[Stored records]
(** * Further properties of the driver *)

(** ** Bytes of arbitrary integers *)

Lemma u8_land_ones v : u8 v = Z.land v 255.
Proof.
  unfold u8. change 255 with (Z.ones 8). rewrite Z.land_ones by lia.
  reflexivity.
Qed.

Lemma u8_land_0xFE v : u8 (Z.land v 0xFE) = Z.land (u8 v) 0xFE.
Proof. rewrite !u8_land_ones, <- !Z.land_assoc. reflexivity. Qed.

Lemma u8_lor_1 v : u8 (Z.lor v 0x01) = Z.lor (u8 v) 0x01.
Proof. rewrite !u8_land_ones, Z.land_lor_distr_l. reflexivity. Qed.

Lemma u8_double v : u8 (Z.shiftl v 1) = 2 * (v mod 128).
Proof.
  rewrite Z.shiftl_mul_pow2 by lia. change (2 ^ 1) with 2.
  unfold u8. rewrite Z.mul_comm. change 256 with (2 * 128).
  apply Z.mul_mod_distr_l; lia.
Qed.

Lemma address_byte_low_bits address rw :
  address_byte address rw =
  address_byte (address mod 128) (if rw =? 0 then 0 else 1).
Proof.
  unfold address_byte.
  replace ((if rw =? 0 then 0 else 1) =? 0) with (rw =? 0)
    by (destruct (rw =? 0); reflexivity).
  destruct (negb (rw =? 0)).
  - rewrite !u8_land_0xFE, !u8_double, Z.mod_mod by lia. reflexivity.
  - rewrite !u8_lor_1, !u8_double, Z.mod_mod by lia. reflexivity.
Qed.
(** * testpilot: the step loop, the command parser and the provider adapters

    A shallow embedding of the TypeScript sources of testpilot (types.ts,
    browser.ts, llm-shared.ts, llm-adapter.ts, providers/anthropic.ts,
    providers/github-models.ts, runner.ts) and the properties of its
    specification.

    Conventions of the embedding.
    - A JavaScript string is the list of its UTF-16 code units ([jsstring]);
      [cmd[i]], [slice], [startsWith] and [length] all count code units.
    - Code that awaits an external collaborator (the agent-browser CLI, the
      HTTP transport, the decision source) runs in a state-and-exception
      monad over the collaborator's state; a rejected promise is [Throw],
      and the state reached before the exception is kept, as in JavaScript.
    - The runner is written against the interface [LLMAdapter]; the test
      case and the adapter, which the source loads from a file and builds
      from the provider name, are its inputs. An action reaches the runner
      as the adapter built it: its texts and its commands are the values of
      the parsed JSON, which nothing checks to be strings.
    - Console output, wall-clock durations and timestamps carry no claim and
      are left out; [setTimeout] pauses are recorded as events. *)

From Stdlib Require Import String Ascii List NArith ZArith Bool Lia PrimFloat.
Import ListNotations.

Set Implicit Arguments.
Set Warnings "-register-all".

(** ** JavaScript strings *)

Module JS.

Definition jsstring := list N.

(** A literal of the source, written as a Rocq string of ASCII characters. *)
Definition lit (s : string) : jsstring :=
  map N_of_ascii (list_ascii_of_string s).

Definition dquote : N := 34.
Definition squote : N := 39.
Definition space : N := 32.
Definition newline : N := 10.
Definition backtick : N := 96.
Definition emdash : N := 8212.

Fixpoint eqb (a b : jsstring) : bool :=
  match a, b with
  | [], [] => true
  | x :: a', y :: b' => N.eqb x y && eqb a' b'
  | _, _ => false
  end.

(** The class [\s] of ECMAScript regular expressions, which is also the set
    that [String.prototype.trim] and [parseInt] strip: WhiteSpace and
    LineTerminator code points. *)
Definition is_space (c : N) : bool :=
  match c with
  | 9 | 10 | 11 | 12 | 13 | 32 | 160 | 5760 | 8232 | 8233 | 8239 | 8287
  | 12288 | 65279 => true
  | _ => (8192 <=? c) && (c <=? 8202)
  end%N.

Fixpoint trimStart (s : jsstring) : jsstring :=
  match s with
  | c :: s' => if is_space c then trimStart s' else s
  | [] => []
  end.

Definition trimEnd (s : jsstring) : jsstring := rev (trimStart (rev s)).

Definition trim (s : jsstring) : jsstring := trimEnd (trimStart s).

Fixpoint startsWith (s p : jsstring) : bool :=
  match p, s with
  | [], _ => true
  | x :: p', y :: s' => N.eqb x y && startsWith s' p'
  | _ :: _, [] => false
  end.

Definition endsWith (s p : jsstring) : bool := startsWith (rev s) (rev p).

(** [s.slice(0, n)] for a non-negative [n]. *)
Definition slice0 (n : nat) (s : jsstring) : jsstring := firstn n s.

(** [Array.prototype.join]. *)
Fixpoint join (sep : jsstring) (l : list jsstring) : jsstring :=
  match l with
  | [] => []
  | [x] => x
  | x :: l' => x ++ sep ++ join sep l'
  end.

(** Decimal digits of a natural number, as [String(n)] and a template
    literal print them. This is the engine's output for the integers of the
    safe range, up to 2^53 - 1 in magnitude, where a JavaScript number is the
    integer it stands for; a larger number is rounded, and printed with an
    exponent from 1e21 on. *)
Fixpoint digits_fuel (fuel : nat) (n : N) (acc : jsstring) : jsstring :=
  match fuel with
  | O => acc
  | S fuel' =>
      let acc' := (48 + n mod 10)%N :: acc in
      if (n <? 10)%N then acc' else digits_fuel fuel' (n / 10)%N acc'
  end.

TASK REQUIREMENTS
Every record, from the first to the last, should be transcribed exactly.

EXERCISE OUTPUT
(** * Further properties of the driver *)

(** ** Bytes of arbitrary integers *)

Lemma u8_land_ones v : u8 v = Z.land v 255.
Proof.
  unfold u8. change 255 with (Z.ones 8). rewrite Z.land_ones by lia.
  reflexivity.
Qed.

Lemma u8_land_0xFE v : u8 (Z.land v 0xFE) = Z.land (u8 v) 0xFE.
Proof. rewrite !u8_land_ones, <- !Z.land_assoc. reflexivity. Qed.

Lemma u8_lor_1 v : u8 (Z.lor v 0x01) = Z.lor (u8 v) 0x01.
Proof. rewrite !u8_land_ones, Z.land_lor_distr_l. reflexivity. Qed.

Lemma u8_double v : u8 (Z.shiftl v 1) = 2 * (v mod 128).
Proof.
  rewrite Z.shiftl_mul_pow2 by lia. change (2 ^ 1) with 2.
  unfold u8. rewrite Z.mul_comm. change 256 with (2 * 128).
  apply Z.mul_mod_distr_l; lia.
Qed.

Lemma address_byte_low_bits address rw :
  address_byte address rw =
  address_byte (address mod 128) (if rw =? 0 then 0 else 1).
Proof.
  unfold address_byte.
  replace ((if rw =? 0 then 0 else 1) =? 0) with (rw =? 0)
    by (destruct (rw =? 0); reflexivity).
  destruct (negb (rw =? 0)).
  - rewrite !u8_land_0xFE, !u8_double, Z.mod_mod by lia. reflexivity.
  - rewrite !u8_lor_1, !u8_double, Z.mod_mod by lia. reflexivity.
Qed.
(** * testpilot: the step loop, the command parser and the provider adapters

    A shallow embedding of the TypeScript sources of testpilot (types.ts,
    browser.ts, llm-shared.ts, llm-adapter.ts, providers/anthropic.ts,
    providers/github-models.ts, runner.ts) and the properties of its
    specification.

    Conventions of the embedding.
    - A JavaScript string is the list of its UTF-16 code units ([jsstring]);
      [cmd[i]], [slice], [startsWith] and [length] all count code units.
    - Code that awaits an external collaborator (the agent-browser CLI, the
      HTTP transport, the decision source) runs in a state-and-exception
      monad over the collaborator's state; a rejected promise is [Throw],
      and the state reached before the exception is kept, as in JavaScript.
    - The runner is written against the interface [LLMAdapter]; the test
      case and the adapter, which the source loads from a file and builds
      from the provider name, are its inputs. An action reaches the runner
      as the adapter built it: its texts and its commands are the values of
      the parsed JSON, which nothing checks to be strings.
    - Console output, wall-clock durations and timestamps carry no claim and
      are left out; [setTimeout] pauses are recorded as events. *)

From Stdlib Require Import String Ascii List NArith ZArith Bool Lia PrimFloat.
Import ListNotations.

Set Implicit Arguments.
Set Warnings "-register-all".

(** ** JavaScript strings *)

Module JS.

Definition jsstring := list N.

(** A literal of the source, written as a Rocq string of ASCII characters. *)
Definition lit (s : string) : jsstring :=
  map N_of_ascii (list_ascii_of_string s).

Definition dquote : N := 34.
Definition squote : N := 39.
Definition space : N := 32.
Definition newline : N := 10.
Definition backtick : N := 96.
Definition emdash : N := 8212.

Fixpoint eqb (a b : jsstring) : bool :=
  match a, b with
  | [], [] => true
  | x :: a', y :: b' => N.eqb x y && eqb a' b'
  | _, _ => false
  end.

(** The class [\s] of ECMAScript regular expressions, which is also the set
    that [String.prototype.trim] and [parseInt] strip: WhiteSpace and
    LineTerminator code points. *)
Definition is_space (c : N) : bool :=
  match c with
  | 9 | 10 | 11 | 12 | 13 | 32 | 160 | 5760 | 8232 | 8233 | 8239 | 8287
  | 12288 | 65279 => true
  | _ => (8192 <=? c) && (c <=? 8202)
  end%N.

Fixpoint trimStart (s : jsstring) : jsstring :=
  match s with
  | c :: s' => if is_space c then trimStart s' else s
  | [] => []
  end.

Definition trimEnd (s : jsstring) : jsstring := rev (trimStart (rev s)).

Definition trim (s : jsstring) : jsstring := trimEnd (trimStart s).

Fixpoint startsWith (s p : jsstring) : bool :=
  match p, s with
  | [], _ => true
  | x :: p', y :: s' => N.eqb x y && startsWith s' p'
  | _ :: _, [] => false
  end.

Definition endsWith (s p : jsstring) : bool := startsWith (rev s) (rev p).

(** [s.slice(0, n)] for a non-negative [n]. *)
Definition slice0 (n : nat) (s : jsstring) : jsstring := firstn n s.

(** [Array.prototype.join]. *)
Fixpoint join (sep : jsstring) (l : list jsstring) : jsstring :=
  match l with
  | [] => []
  | [x] => x
  | x :: l' => x ++ sep ++ join sep l'
  end.

(** Decimal digits of a natural number, as [String(n)] and a template
    literal print them. This is the engine's output for the integers of the
    safe range, up to 2^53 - 1 in magnitude, where a JavaScript number is the
    integer it stands for; a larger number is rounded, and printed with an
    exponent from 1e21 on. *)
Fixpoint digits_fuel (fuel : nat) (n : N) (acc : jsstring) : jsstring :=
  match fuel with
  | O => acc
  | S fuel' =>
      let acc' := (48 + n mod 10)%N :: acc in
      if (n <? 10)%N then acc' else digits_fuel fuel' (n / 10)%N acc'
  end.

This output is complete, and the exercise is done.